About this exercise:
Using the records that appear below, write out exactly the lines from the one with "- destruct la as [|y la]." through the one with "rewrite (proj2 (Z.eqb_neq x 0))", keeping both end lines.
Provided data Block Start
Lemma filter_read fd n d out :
  sys (Sread fd n) (FilterEnv fd d out) =
    Done (Z.of_nat (length (take (Z.to_nat n) d)), take (Z.to_nat n) d) (FilterEnv fd (drop (Z.to_nat n) d) out).
Proof. unfold sys, filter_system. cbn [fe_fd]. by rewrite Z.eqb_refl. Qed.

(** The complete lines, and what follows the last one. *)
Fixpoint split_lines (l : list Z) : list (list Z) * list Z :=
  match l with
  | [] => ([], [])
  | x :: l' =>
      let '(ls, r) := split_lines l' in
      if x =? NL then ([] :: ls, r)
      else match ls with
           | [] => ([], x :: r)
           | y :: ls' => ((x :: y) :: ls', r)
           end
  end.
Definition unlines (ls : list (list Z)) : list Z := concat ((fun l => l ++ [NL]) <$> ls).

Lemma split_lines_app a b :
  split_lines (a ++ b) =
    let '(la, ra) := split_lines a in let '(lb, rb) := split_lines (ra ++ b) in (la ++ lb, rb).
Proof.
  induction a as [|x a IH]; cbn; [by destruct (split_lines b)|]. rewrite IH.
  destruct (split_lines a) as [la ra]. destruct (x =? NL) eqn:Hx.
  - by destruct (split_lines (ra ++ b)).
  - destruct la as [|y la].
    + cbn. rewrite Hx. by destruct (split_lines (ra ++ b)) as [[|z lb] rb].
    + by destruct (split_lines (ra ++ b)).
Qed.

Lemma split_lines_none r : NL ∉ r -> split_lines r = ([], r).
Proof.
  induction r as [|x r IH]; [done|]. intros [Hx Hr]%not_elem_of_cons. cbn. rewrite IH by done.
  by rewrite (proj2 (Z.eqb_neq x NL)) by congruence.
Qed.

Lemma split_lines_rest l : NL ∉ (split_lines l).2.
Proof.
  induction l as [|x l IH]; cbn; [apply not_elem_of_nil|]. destruct (split_lines l) as [ls r].
  destruct (x =? NL) eqn:Hx; [done|]. zbool. destruct ls; [|done]. cbn in *. apply not_elem_of_cons. split; [congruence|done].
Qed.

(** A line, its newline, and the rest. *)
Lemma split_lines_cons u l :
  NL ∉ u -> split_lines (u ++ NL :: l) = (u :: (split_lines l).1, (split_lines l).2).
Proof.
  intros Hu. rewrite split_lines_app, (split_lines_none u) by done.
  replace (split_lines (u ++ NL :: l)) with (u :: (split_lines l).1, (split_lines l).2); [done|].
  induction u as [|x u IH]; cbn; [by destruct (split_lines l)|]. apply not_elem_of_cons in Hu as [Hx Hu].
  rewrite <- IH by done. by rewrite (proj2 (Z.eqb_neq x NL)) by congruence.
Qed.

Lemma strchr_spec p :
  0 ∉ p ->
  match strchr p NL with
  | None => NL ∉ p
  | Some q => exists u l, p = u ++ NL :: l /\ q = NL :: l /\ NL ∉ u
  end.
Proof.
  induction p as [|x p IH]; cbn; [intros _; apply not_elem_of_nil|]. intros [Hx Hp]%not_elem_of_cons.
  rewrite (proj2 (Z.eqb_neq x 0)) by congruence. destruct (x =? NL) eqn:E; zbool.
  - subst x. exists [], p. split_and!; [done|done|apply not_elem_of_nil].
  - specialize (IH Hp). destruct (strchr p NL).
    + destruct IH as (u & l' & -> & -> & Hu). exists (x :: u), l'. split_and!; [done|done|]. apply not_elem_of_cons. split; [congruence|done].
    + apply not_elem_of_cons. split; [congruence|done].
Qed.

(** The inner loop writes the matching lines and stops at the last newline. *)
Lemma grep_lines_ok pattern fd fuel : forall p d out,
  0 ∉ p -> (length p <= fuel)%nat ->
  grep_lines fuel pattern p (FilterEnv fd d out) =
    Done (split_lines p).2 (FilterEnv fd d (out ++ unlines (filter (matches pattern) (split_lines p).1))).
Proof.
  induction fuel as [|fuel IH]; intros p d out Hp Hl.
  - destruct p; [|cbn in Hl; lia]. cbn. by rewrite app_nil_r.
  - cbn [grep_lines]. pose proof (strchr_spec p Hp) as Hs. destruct (strchr p NL) as [q|].
    + destruct Hs as (u & l & -> & -> & Hu). rewrite split_lines_cons by done. cbn [fst snd tail].
      replace (length (u ++ NL :: l) - length (NL :: l))%nat with (length u) by (rewrite length_app; lia).
      rewrite take_app_length. apply not_elem_of_app in Hp as [_ [_ Hp]%not_elem_of_cons].
      rewrite length_app in Hl. cbn in Hl. rewrite filter_cons. destruct (match_ pattern u) eqn:Hm.
      * rewrite decide_True by by apply match_spec. erewrite bind_done by reflexivity. rewrite IH by (done || lia).
        unfold unlines. cbn. by rewrite <- !app_assoc.
      * rewrite decide_False by by rewrite <- match_spec, Hm. erewrite bind_done by reflexivity. by rewrite IH by (done || lia).
    + rewrite split_lines_none by done. cbn. by rewrite app_nil_r.
Qed.

Lemma split_lines_join l : l = unlines (split_lines l).1 ++ (split_lines l).2.
Proof.
  unfold unlines. induction l as [|x l IH]; [done|]. cbn. destruct (split_lines l) as [ls r]. cbn in IH.
  destruct (x =? NL) eqn:Hx; [zbool; subst x; cbn; by f_equal|]. destruct ls; cbn in *; by f_equal.
Qed.

Lemma no_lines l : (split_lines l).1 = [] -> NL ∉ l.
Proof. intros H. pose proof (split_lines_rest l) as Hr. rewrite (split_lines_join l), H. done. Qed.

Lemma take_split {A} (n : nat) (h d : list A) : (length h <= n)%nat -> h ++ take (n - length h) d = take n (h ++ d).
Proof. intros Hn. by rewrite take_app, (take_ge h n) by done. Qed.

(** A buffer without a newline means that no line is left. *)
Lemma full_buffer h d :
  (length h <= 1022)%nat -> (forall l, l ∈ (split_lines (h ++ d)).1 -> (length l <= 1022)%nat) ->
  NL ∉ take 1023 (h ++ d) -> NL ∉ h ++ d.
Proof.
  intros Hh Hls Hno. destruct (split_lines (h ++ d)).1 as [|l ls] eqn:E; [by apply no_lines|]. exfalso. apply Hno.
  specialize (Hls l ltac:(by left)). pose proof (split_lines_join (h ++ d)) as Hj. rewrite E in Hj. unfold unlines in Hj. cbn in Hj.
  rewrite Hj, <- !app_assoc. rewrite take_app. apply elem_of_app. right.
  replace (1023 - length l)%nat with (S (1022 - length l)) by lia. cbn. by left.
Qed.

Lemma grep_loop_ok pattern fd fuel : forall h d out,
  0 ∉ h ++ d -> NL ∉ h -> (length h <= 1022)%nat -> (forall l, l ∈ (split_lines (h ++ d)).1 -> (length l <= 1022)%nat) ->
  (length d < fuel)%nat ->
  grep_loop fuel pattern fd h (FilterEnv fd d out) =
    Done tt (FilterEnv fd [] (out ++ unlines (filter (matches pattern) (split_lines (h ++ d)).1))).
Proof.
  induction fuel as [|fuel IH]; intros h d out H0 Hh Hlh Hls Hf; [lia|]. cbn [grep_loop].
  set (n := (1023 - length h)%nat). replace (1024 - Z.of_nat (length h) - 1) with (Z.of_nat n) by lia.
  rewrite (bind_done _ _ _ _ _ (filter_read _ _ _ _)). cbn [fst snd]. rewrite Nat2Z.id.
  destruct (decide (d = [])) as [->|Hd].
  { rewrite take_nil, drop_nil. cbn. by rewrite !app_nil_r, split_lines_none, app_nil_r by done. }
  assert (Hdl : (0 < length d)%nat) by (destruct d; [done|cbn; lia]).
  rewrite (proj2 (Z.leb_gt _ _)) by (rewrite length_take; lia).
  unfold n. rewrite take_split by lia. set (buf := take 1023 (h ++ d)). set (d' := drop (1023 - length h) d).
  assert (Hj : h ++ d = buf ++ d').
  { unfold buf, d'. rewrite <- take_split by lia. by rewrite <- app_assoc, take_drop. }
  assert (Hd' : (length d' < fuel)%nat) by (unfold d'; rewrite length_drop; lia).
  rewrite Hj in H0. pose proof H0 as [Hb0 Hd0]%not_elem_of_app.
  rewrite (bind_done _ _ _ _ _ (grep_lines_ok pattern fd _ buf d' out Hb0 (le_n _))).
  pose proof (split_lines_join buf) as Hjb. pose proof (split_lines_rest buf) as Hrb.
  assert (Hlb : (length buf <= 1023)%nat) by (unfold buf; rewrite length_take; lia).
  assert (Hsp := split_lines_app buf d'). rewrite <- Hj in Hsp. destruct (split_lines buf) as [la ra]. cbn [fst snd] in *.
  destruct (decide (length ra = length buf)) as [He|He].
  - assert (la = []) as ->.
    { destruct la as [|l la]; [done|]. rewrite Hjb in He. unfold unlines in He. cbn in He. rewrite !length_app in He. cbn in He. lia. }
    cbn in Hjb. assert (Hno : NL ∉ h ++ d) by (apply full_buffer; [done|done|]; fold buf; by rewrite Hjb).
    rewrite Hj in Hno. pose proof Hno as [_ Hnd]%not_elem_of_app. rewrite IH; cbn; try done.
    + rewrite (split_lines_none (h ++ d)), (split_lines_none d') by (rewrite ?Hj; done). cbn. by rewrite !app_nil_r.
    + apply not_elem_of_nil.
    + lia.
    + rewrite split_lines_none by done. by intros l ?%not_elem_of_nil.
  - assert (Hlr : (length ra <= length buf)%nat) by (rewrite Hjb, length_app; lia).
    rewrite Hsp in Hls |- *. destruct (split_lines (ra ++ d')) as [lb rb] eqn:El. cbn [fst] in *.
    rewrite IH; rewrite ?El; cbn [fst]; try done; try lia.
    + unfold unlines. by rewrite filter_app, fmap_app, concat_app, app_assoc.
    + rewrite not_elem_of_app. split; [|done]. intros Hr. apply Hb0. rewrite Hjb. apply elem_of_app. by right.
    + intros l Hl. apply Hls. apply elem_of_app. by right.
Qed.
Provided data Block End
Solution for this task:
  - destruct la as [|y la].
    + cbn. rewrite Hx. by destruct (split_lines (ra ++ b)) as [[|z lb] rb].
    + by destruct (split_lines (ra ++ b)).
Qed.

Lemma split_lines_none r : NL ∉ r -> split_lines r = ([], r).
Proof.
  induction r as [|x r IH]; [done|]. intros [Hx Hr]%not_elem_of_cons. cbn. rewrite IH by done.
  by rewrite (proj2 (Z.eqb_neq x NL)) by congruence.
Qed.

Lemma split_lines_rest l : NL ∉ (split_lines l).2.
Proof.
  induction l as [|x l IH]; cbn; [apply not_elem_of_nil|]. destruct (split_lines l) as [ls r].
  destruct (x =? NL) eqn:Hx; [done|]. zbool. destruct ls; [|done]. cbn in *. apply not_elem_of_cons. split; [congruence|done].
Qed.

(** A line, its newline, and the rest. *)
Lemma split_lines_cons u l :
  NL ∉ u -> split_lines (u ++ NL :: l) = (u :: (split_lines l).1, (split_lines l).2).
Proof.
  intros Hu. rewrite split_lines_app, (split_lines_none u) by done.
  replace (split_lines (u ++ NL :: l)) with (u :: (split_lines l).1, (split_lines l).2); [done|].
  induction u as [|x u IH]; cbn; [by destruct (split_lines l)|]. apply not_elem_of_cons in Hu as [Hx Hu].
  rewrite <- IH by done. by rewrite (proj2 (Z.eqb_neq x NL)) by congruence.
Qed.

Lemma strchr_spec p :
  0 ∉ p ->
  match strchr p NL with
  | None => NL ∉ p
  | Some q => exists u l, p = u ++ NL :: l /\ q = NL :: l /\ NL ∉ u
  end.
Proof.
  induction p as [|x p IH]; cbn; [intros _; apply not_elem_of_nil|]. intros [Hx Hp]%not_elem_of_cons.
  rewrite (proj2 (Z.eqb_neq x 0)) by congruence. destruct (x =? NL) eqn:E; zbool.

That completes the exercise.